From pathway enrichment in GO analysis, five pathways were identified, including extracellular matrix assembly, cell cycle checkpoint, proton-transporting ATP synthase, fibroblast growth factor-activated activity, and SUMO transferase (Fig. 2c, d). Interestingly, spliceosome, cell cycle, carbon metabolism, and citrate cycle pathways were significantly enriched in KEGG analysis (Fig. 2e). In addition, other important pathways were also identified as follows: synaptic vesicle cycle, steroid biosynthesis, protein export, and epithelial cell signaling (Fig. 2e).

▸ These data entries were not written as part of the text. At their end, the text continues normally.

Lemma returns_try {A B} (Q : res B → Prop) (c : @CM D V A) (f : A → @CM D V B) :
  (∀ e, Q (Err e)) → (∀ a, returns Q (f a)) → returns Q (c ≫= f).
Proof.
  intros He Hf. apply (returns_bind (λ _, True)); [by apply returns_any|]. intros [a|e] _; [apply Hf|apply He].
Qed.

Lemma undecorated_err e : undecorated (Err e).
Proof. by intros r. Qed.

Ltac plain_walk :=
  repeat match goal with
  | |- returns _ (mbind _ _) => apply returns_try; [apply undecorated_err|intros ?]
  | |- returns _ (let _ := _ in _) => cbv zeta
  | |- returns _ (match ?x with _ => _ end) => destruct x
  | |- returns _ (answer _) => cbn [returns answer]
  | |- returns _ (throw _) => apply undecorated_err
  | |- undecorated (Ok (amd_response _)) => apply undecorated_amd
  | |- undecorated (Ok (text_html _ _)) => apply undecorated_html
  | |- undecorated (Ok success_response) => apply undecorated_html
  | |- undecorated (Ok (text _ _ _)) => apply undecorated_text
  | |- undecorated (Ok (bytes_response _ _ _)) => apply undecorated_bytes
  | |- undecorated (Ok (json_value _ _ _ _)) => apply undecorated_bytes
  | |- plain (put_header _ _ _) => apply plain_put; [done|]
  | |- plain (Routes.insert _ _ _) => apply plain_insert; [try done|]
  | |- plain ∅ => apply plain_empty
  end.

Lemma json_undecorated status (v : V) : undecorated (Ok (json_response status v)).
Proof. apply undecorated_bytes. plain_walk. Qed.

Lemma handle_undecorated e (req : HttpIn V) : returns undecorated (handle (D := D) cfg e req).
Proof.
  destruct e; cbn [handle];
    unfold h_get_platforms, h_post_platforms, h_put_platform_collateral, h_refresh, h_put_appraisal_policy,
      h_get_pckcert, h_get_pckcrl, h_get_tcb, h_get_identity, h_get_rootcacrl, h_get_crl, h_get_appraisal_policy,
      h_get_amd_kds, h_get_nvidia_rim, h_post_nvidia_ocsp, h_post_nvidia_nras; plain_walk.
  - unfold tcb_issuer_chain_name. by destruct (a0 =? 3).
  - intros t. apply json_undecorated.
  - intros t [] t'; apply json_undecorated.
  - intros t. cbn. destruct startup_done; apply json_undecorated.
Qed.
Lemma returns_pmap {A B} (Q : A → Prop) (Q' : B → Prop) (f : A → B) (p : @P D V A) :
  returns Q p → (∀ a, Q a → Q' (f a)) → returns Q' (pmap f p).
Proof. intros Hp Hf. by apply (returns_bind Q). Qed.

Lemma routed_plain (req : HttpIn V) : returns (λ r, plain (rs_headers r)) (routed (D := D) cfg settings req).
Proof.
  destruct (routed_target cfg settings req) as [(g & e & _ & ->)|(_ & status & ->)]; [|apply plain_empty].
  apply (returns_pmap undecorated).
  - unfold guarded. apply returns_try; [apply undecorated_err|intros _; apply handle_undecorated].
  - intros [a|err] Ha; [by apply Ha|apply plain_text_html].
Qed.

(** The requests some layer answers before the routes *)
Definition rejected_early (req : HttpIn V) : bool :=
  (1 <? String.length (in_path req))%nat && ends_with "/" (in_path req)
  || request_carries_body req && negb (route_expects_body (in_verb req) (in_path req)).
Definition answered_early (req : HttpIn V) : bool :=
  rejected_early req || bool_decide (in_verb req = Options) && is_collateral_path (in_path req).

(** The [Cache-Control] a response carries *)
Definition cache_header (req : HttpIn V) (r : Response) : option string :=
  if is_nras_path (in_path req) then Some "no-store"%string
  else match collateral_cache_max_age_secs settings with
       | Some n =>
           if cacheable_request cfg req && negb (request_carries_body req) then
             Some (if rs_status r =? 200 then ("public, max-age=" ++ to_dec n)%string else "no-store"%string)
           else None
       | None => None
       end.

Record decorated (id : string) (req : HttpIn V) (r : Response) : Prop := {
  de_id : rs_headers r !! "request-id"%string = Some id;
  de_cors : rs_headers r !! "access-control-allow-origin"%string =
    if is_collateral_path (in_path req) then Some "*"%string else None;
  de_cache : rs_headers r !! "cache-control"%string = cache_header req r;
  de_warning : rs_headers r !! "warning"%string =
    if v3_path (in_path req) && negb (answered_early req) then Some V3_EOL_WARNING else None
}.

Lemma nest_matched p l path m t : nest p l path = Some (m, t) → m = path.
Proof.
  unfold nest. destruct (strip_prefix p path); [|done]. cbn [mbind option_bind].
  destruct (lookup_route l _); [|done]. by intros [= <- _].
Qed.

Lemma exact_matched p t' path m t : exact p t' path = Some (m, t) → m = path.
Proof. unfold exact. destruct (String.eqb p path); [|done]. by intros [= <- _]. Qed.

Lemma wildcard_matched p t' path m t : wildcard p t' path = Some (m, t) → m = (p ++ "{*rest}")%string.
Proof.
  unfold wildcard. destruct (strip_prefix p path) as [r|]; [|done]. cbn [mbind option_bind].
  destruct (is_empty r); [done|]. by intros [= <- _].
Qed.

Lemma find_route_matched pcs_ver path m t :
  find_route pcs_ver path = Some (m, t) → m = path ∨ bool_decide (m ∈ CACHEABLE_COLLATERAL) = false.
Proof.
  unfold find_route. intros Hf%first_of_elem.
  repeat (apply elem_of_cons in Hf as [Hf|Hf]; [|]); [..|by apply not_elem_of_nil in Hf]; symmetry in Hf;
    try destruct (pcs_ver =? 4); try done;
    first [left; by eapply nest_matched | left; by eapply exact_matched
          | right; apply wildcard_matched in Hf; subst m; vm_compute; reflexivity].
Qed.

Lemma cacheable_paths (req : HttpIn V) :
  cacheable_request cfg req = true →
  in_verb req ≠ Options ∧ route_expects_body (in_verb req) (in_path req) = false ∧
  ends_with "/" (in_path req) = false ∧ is_nras_path (in_path req) = false.
Proof.
  unfold cacheable_request. intros [Hv Hp]%andb_true_iff. apply bool_decide_eq_true in Hv.
  destruct (find_route _ _) as [[m t]|] eqn:Ef; [|done].
  destruct (find_route_matched _ _ _ _ Ef) as [->|Hf]; [|by rewrite Hf in Hp]. apply bool_decide_eq_true in Hp.
  split_and!; [by destruct Hv as [-> | ->]|by destruct Hv as [-> | ->]|..];
    repeat (apply elem_of_cons in Hp as [->|Hp]; [vm_compute; reflexivity|]); by apply not_elem_of_nil in Hp.
Qed.

Section visible.
Context `{!HttpSyntaxLaws}.

(** The answer before the cross-origin and request-id layers *)
Record inner_headers (warn : bool) (cache : Response → option string) (r : Response) : Prop := {
  ih_id : rs_headers r !! "request-id"%string = None;
  ih_cors : rs_headers r !! "access-control-allow-origin"%string = None;
  ih_cache : rs_headers r !! "cache-control"%string = cache r;
  ih_warning : rs_headers r !! "warning"%string = if warn then Some V3_EOL_WARNING else None
}.

Lemma plain_inner cache r : plain (rs_headers r) → cache r = None → inner_headers false cache r.
Proof.
  intros Hp Hc. assert (Hk : ∀ k, bool_decide (k ∈ own_headers) = true → rs_headers r !! k = None)
    by (intros k Hk%bool_decide_eq_true; by apply Hp).
  split; rewrite ?Hc, ?Hk by reflexivity; done.
Qed.

Definition layer_cache (req : HttpIn V) (r : Response) : option string :=
  match collateral_cache_max_age_secs settings with
  | Some n => if cacheable_request cfg req then
                Some (if rs_status r =? 200 then ("public, max-age=" ++ to_dec n)%string else "no-store"%string)
              else None
  | None => None
  end.

Lemma v3_inner (req : HttpIn V) :
  returns (inner_headers (v3_path (in_path req)) (λ _, None)) (v3_eol_warning req (routed (D := D) cfg settings req)).
Proof.
  pose proof (routed_plain req) as Hr. unfold v3_eol_warning. destruct (v3_path _).
  - apply (returns_pmap _ _ _ _ Hr). intros r Hp. rewrite visible_header_value by (vm_compute; reflexivity).
    destruct (plain_inner (λ _, None) r Hp eq_refl) as [I1 I2 I3 I4].
    split; cbn [add_header rs_headers]; unfold put_header; change (to_lower WARNING) with "warning"%string;
      rewrite ?lookup_insert_ne by done; try done. apply lookup_insert_eq.
  - apply (returns_weaken _ _ _ Hr). intros r Hp. by apply plain_inner.
Qed.

Lemma cached_inner (req : HttpIn V) :
  returns (inner_headers (v3_path (in_path req)) (layer_cache req))
    (match collateral_cache_max_age_secs settings with
     | Some max_age => collateral_cache_control cfg max_age req (v3_eol_warning req (routed cfg settings req))
     | None => v3_eol_warning req (routed (D := D) cfg settings req)
     end).
Proof.
  pose proof (v3_inner req) as Hr. unfold layer_cache. destruct (collateral_cache_max_age_secs settings) as [n|]; [|done].
  apply (returns_pmap _ _ _ _ Hr). intros r [I1 I2 I3 I4]. destruct (cacheable_request cfg req); [|done].
  split; cbn; unfold put_header; rewrite ?lookup_insert_ne by done; try done. apply lookup_insert_eq.
Qed.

According to bioinformatics analysis of RNA-seq data, most DEGs were roughly classified into transcriptional regulation, cellular components, extracellular matrix reorganization, glucose and lipid metabolism, and proton-transporting ATP synthase, which functions as a member of the superfamily of ABC transporters involved in multidrug resistance [14]. Our findings also suggested that spliceosome, lumen, and fibroblast growth factor-activated pathways may contribute to the onset of chemoresistance. Importantly, the RNA-seq data showed good correlations with genome-wide histone modifications.

Identification of SEs related to chemoresistance

To investigate the roles of SEs in acquisition of chemoresistance, we examined the intersection of 108 specific SE-associated genes identified by ChIP-seq analysis for H3K27ac (Table 1), combined with 1668 upregulated genes from RNA-seq data in H69AR cells and parental H69 cells (Table 2). We obtained 45 genes by Venny (http://bioinfogp.cnb.csic.es/tools/venny/; Fig. 3a), almost 40% of which may be related to chemoresistance. Moreover, a comparison of tag densities at SEs and TEs demonstrated significant enrichment at the former (Fig. 3b). These genes were also classified by GO and KEGG analyses (Fig. 3c, d).
Fig. 3
Fig. 3

Screening and analyzing of chemoresistance-associated SEs. a. The intersection of SE-associated genes and upregulated DEGs. b. Box plot of the expression of genes from SEs and TEs (P < 0.05). c. GO classification of SE-associated upregulated DEGs. d. KEGG analysis of SE-associated upregulated DEGs

From the results of GO analysis, the functions of screened SE-associated genes were mainly related to DNA binding and transcriptional activator activity of RNA polymerase II (Fig. 3c). These findings implied that SEs increased the expression of target genes, which served as transcriptional factors regulating downstream gene expression, and suggested that SEs are related to various physiological and pathological conditions. In the classification of biological processes, there were three main processes for acquisition of chemoresistance: biosynthetic and metabolic processes, cell surface receptor signaling pathways, and RNA polymerase transcriptional regulation. Additionally, KEGG analysis showed that metabolism- and insulin-related pathways may play vital roles in modulating the acquisition of chemoresistance. The phosphatidylinositol 3-kinase/Akt and AMPK signaling pathways were also identified as being related to the regulation of drug resistance (Fig. 3d).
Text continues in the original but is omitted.